Dès le lendemain, les clubs étaient si nombreux que chaque quartier et presque chaque rue avait le sien. Plusieurs de ces clubs faisaient revivre les noms les plus redoutés de la première révolution; ainsi, il y avait le club des Jacobins, le club de la Montagne. On se disputait même ces noms, par une sorte d'émulation assez difficile à expliquer. Ce sont sans doute ces mêmes clubs que l'on vit quelques semaines plus tard assister en bonnets rouges à la plantation des arbres de la liberté : comme si le meilleur moyen de compromettre la République naissante n'était pas précisément d'exhumer la sanglante friperie de 93. Les amis imprudents de la révolution de février faisaient alors ce que font aujourd'hui ses plus habiles adversaires. Le ridicule se mêlait à l'odieux. Le club des Gens de Maison eut un instant sa popularité, comme plus tard le club des Femmes. Le club des Condamnés politiques, présidé par Barbès, effrayait les imaginations: ce titre seul semblait menacer les vaincus de vengeances et de représailles. Le socialisme, à peine connu jusque-là, souvent bafoué par les écrivains, commençait à prendre la place qu'il occupa ensuite pendant trois mois. La Démocratie pacifique, dès le premier jour de la révolution, avait transformé ses bureaux en une sorte de club, ouvert seulement aux amis ou aux initiés; Cabet avait formé la Société Fraternelle centrale. Les noms de Louis Blanc et d'Albert dans le gouvernement provisoire, celui de Sobrier, d'abord délégué à la police, annonçaient la révolution sociale qui, dans la pensée de presque tous, devait suivre et consommer la révolution politique. Qu'était-ce, au surplus, que la réunion du Luxembourg, sinon un club socialiste fondé sous les auspices et avec le concours du gouvernement? Qu'étaient-ce que les ateliers nationaux, sinon un club armé et soldé, qui ne différait des autres que par ses proportions colossales? Les Travailleurs de Clichy, qui depuis ont prouvé que leur association était bien réellement une association de travailleurs, passaient aussi pour des ennemis de l'ordre social, et le nom de

Louis Blanc, leur protecteur et leur chef, expliquait sans la justifier cette calomnie.
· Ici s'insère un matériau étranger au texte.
(** ** Lemmas on splices and slices *)

Lemma length_splice {A} (l : list A) n l' :
  (n + length l' <= length l)%nat -> length (splice l n l') = length l.
Proof.
  intros. unfold splice. rewrite !length_app, length_take, length_drop. lia.
Qed.

Lemma splice_nil {A} (l : list A) n : splice l n [] = l.
Proof. unfold splice. cbn. by rewrite Nat.add_0_r, take_drop. Qed.

Lemma splice_insert {A} (l : list A) n x l' :
  (n < length l)%nat -> splice (<[n := x]> l) (S n) l' = splice l n (x :: l').
Proof.
  intros Hn. unfold splice. rewrite (take_S_r _ _ x) by (by apply list_lookup_insert_eq).
  rewrite take_insert_ge by lia. rewrite drop_insert_lt by lia. cbn [length app].
  rewrite <- app_assoc. cbn [app]. by rewrite Nat.add_succ_r.
Qed.

Lemma splice_insert_end {A} (l : list A) n x l' :
  (n + length l' < length l)%nat ->
  splice (<[(n + length l')%nat := x]> l) n l' = splice l n (l' ++ [x]).
Proof.
  intros Hn. unfold splice. rewrite take_insert_ge by lia. f_equal. rewrite <- app_assoc. f_equal.
  rewrite length_app. cbn [length app].
  rewrite (drop_S _ x) by (apply list_lookup_insert_eq; lia). rewrite drop_insert_lt by lia.
  do 2 f_equal. lia.
Qed.

Lemma lookup_splice_in {A} (l : list A) n l' i :
  (n <= length l)%nat -> (n <= i < n + length l')%nat ->
  splice l n l' !! i = l' !! (i - n)%nat.
Proof.
  intros Hn Hi. unfold splice.
  rewrite lookup_app_r by (rewrite length_take; lia).
  rewrite length_take, lookup_app_l by lia. f_equal. lia.
Qed.

Lemma lookup_splice_out {A} (l : list A) n l' i :
  (n + length l' <= length l)%nat -> (i < n \/ n + length l' <= i)%nat ->
  splice l n l' !! i = l !! i.
Proof.
  intros Hn [Hi|Hi]; unfold splice.
  - rewrite lookup_app_l by (rewrite length_take; lia). by apply lookup_take_lt.
  - rewrite lookup_app_r by (rewrite length_take; lia).
    rewrite length_take, lookup_app_r by lia. rewrite lookup_drop. f_equal. lia.
Qed.

Lemma length_slice {A} (l : list A) n k :
  (n + k <= length l)%nat -> length (slice l n k) = k.
Proof. intros. unfold slice. rewrite length_take, length_drop. lia. Qed.

Lemma slice_app_left {A} (l k : list A) n m : (n + m <= length l)%nat -> slice (l ++ k) n m = slice l n m.
Proof. intros H. unfold slice. rewrite drop_app_le by lia. rewrite take_app_le; [done|]. rewrite length_drop. lia. Qed.

Lemma slice_app_mid {A} (a b c : list A) n k : length a = n -> length b = k -> slice (a ++ b ++ c) n k = b.
Proof. intros <- <-. unfold slice. by rewrite drop_app_length, take_app_length. Qed.

Lemma slice_app_start {A} (b c : list A) k : length b = k -> slice (b ++ c) 0 k = b.
Proof. exact (slice_app_mid [] b c 0 k eq_refl). Qed.

Lemma slice_splice_same {A} (l : list A) n l' :
  (n + length l' <= length l)%nat -> slice (splice l n l') n (length l') = l'.
Proof.
  intros H. unfold slice, splice.
  rewrite drop_app_length' by (rewrite length_take; lia).
  by rewrite take_app_length.
Qed.

Lemma lookup_slice {A} (l : list A) n k i :
  (i < k)%nat -> slice l n k !! i = l !! (n + i)%nat.
Proof. intros. unfold slice. by rewrite lookup_take_lt, lookup_drop. Qed.

Lemma slice_splice_disjoint {A} (l : list A) n l' m k :
  (n + length l' <= length l)%nat -> (m + k <= n \/ n + length l' <= m)%nat ->
  slice (splice l n l') m k = slice l m k.
Proof.
  intros Hn Hd. apply list_eq. intros i.
  destruct (decide (i < k)%nat) as [Hi|Hi].
  - rewrite !lookup_slice by lia. apply lookup_splice_out; lia.
  - by rewrite !lookup_ge_None_2 by (unfold slice; rewrite length_take; lia).
Qed.

Lemma Forall_splice {A} (P : A -> Prop) l n l' :
  Forall P l -> Forall P l' -> Forall P (splice l n l').
Proof.
  intros. unfold splice. rewrite !Forall_app. auto using Forall_take, Forall_drop.
Qed.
Raspail, dont, à tort ou à raison, la bourgeoisie s'épouvantait, avait aussi fondé, sous son nom, une réunion publique. Huber avait reparu. Le Club des clubs était sous sa direction. Là tous les efforts se centralisaient. Sobrier, qui avait chez lui un poste, on disait alors une armée, publiait en même temps la Commune de Paris, sous le titre de Moniteur des clubs. Quelques clubs, dont le nom ne disait rien, dont on ignorait les chefs, dont on faisait vaguement des récits pleins de terreur, le club des Prévoyants, le club Popincourt, le club de la Butte des Moulins, remplis chaque soir par une population flottante qu'attiraient le désœuvrement ou la curiosité, paraissaient correspondre à de secrètes affiliations. Une partie des membres du gouvernement le croyaient. L'esprit de tous ces clubs était hostile aux membres modérés du gouvernement provisoire; au contraire, les membres les plus exaltés du gouvernement, quoique en minorité, pesaient sur leurs collègues de tout le poids que l'appui des clubs leur donnait. Enfin la Société des Droits de l'Homme enveloppait Paris comme dans un réseau ; elle avait rue Albouy, rue Saint-Martin, rue Mouffetard, des succursales; elle siégeait au Palais-National, où ses chefs principaux étaient logés et nourris, où se fabriquaient des armes. Le gouvernement provisoire tel qu'il était n'aurait que bien peu rassuré la population paisible de Paris; mais cet autre gouvernement, ce gouvernement anonyme, multiple, anarchique, dont on ne voyait pas les ressorts, dont on n'osait prévoir les tendances ou les caprices, que l'on sentait peser sur le gouvernement provisoire et sur la société tout entière: c'était là, pour presque tous, la vivante image de la terreur. Dans les corps de garde de Paris, où les gardes nationaux se dévouaient pour l'ordre, à chaque tambour que l'on entendait, à chaque drapeau qui passait, promené par une troupe du peuple, on s'écriait : Voilà les clubs! comme on eût dit Voilà l'ennemi!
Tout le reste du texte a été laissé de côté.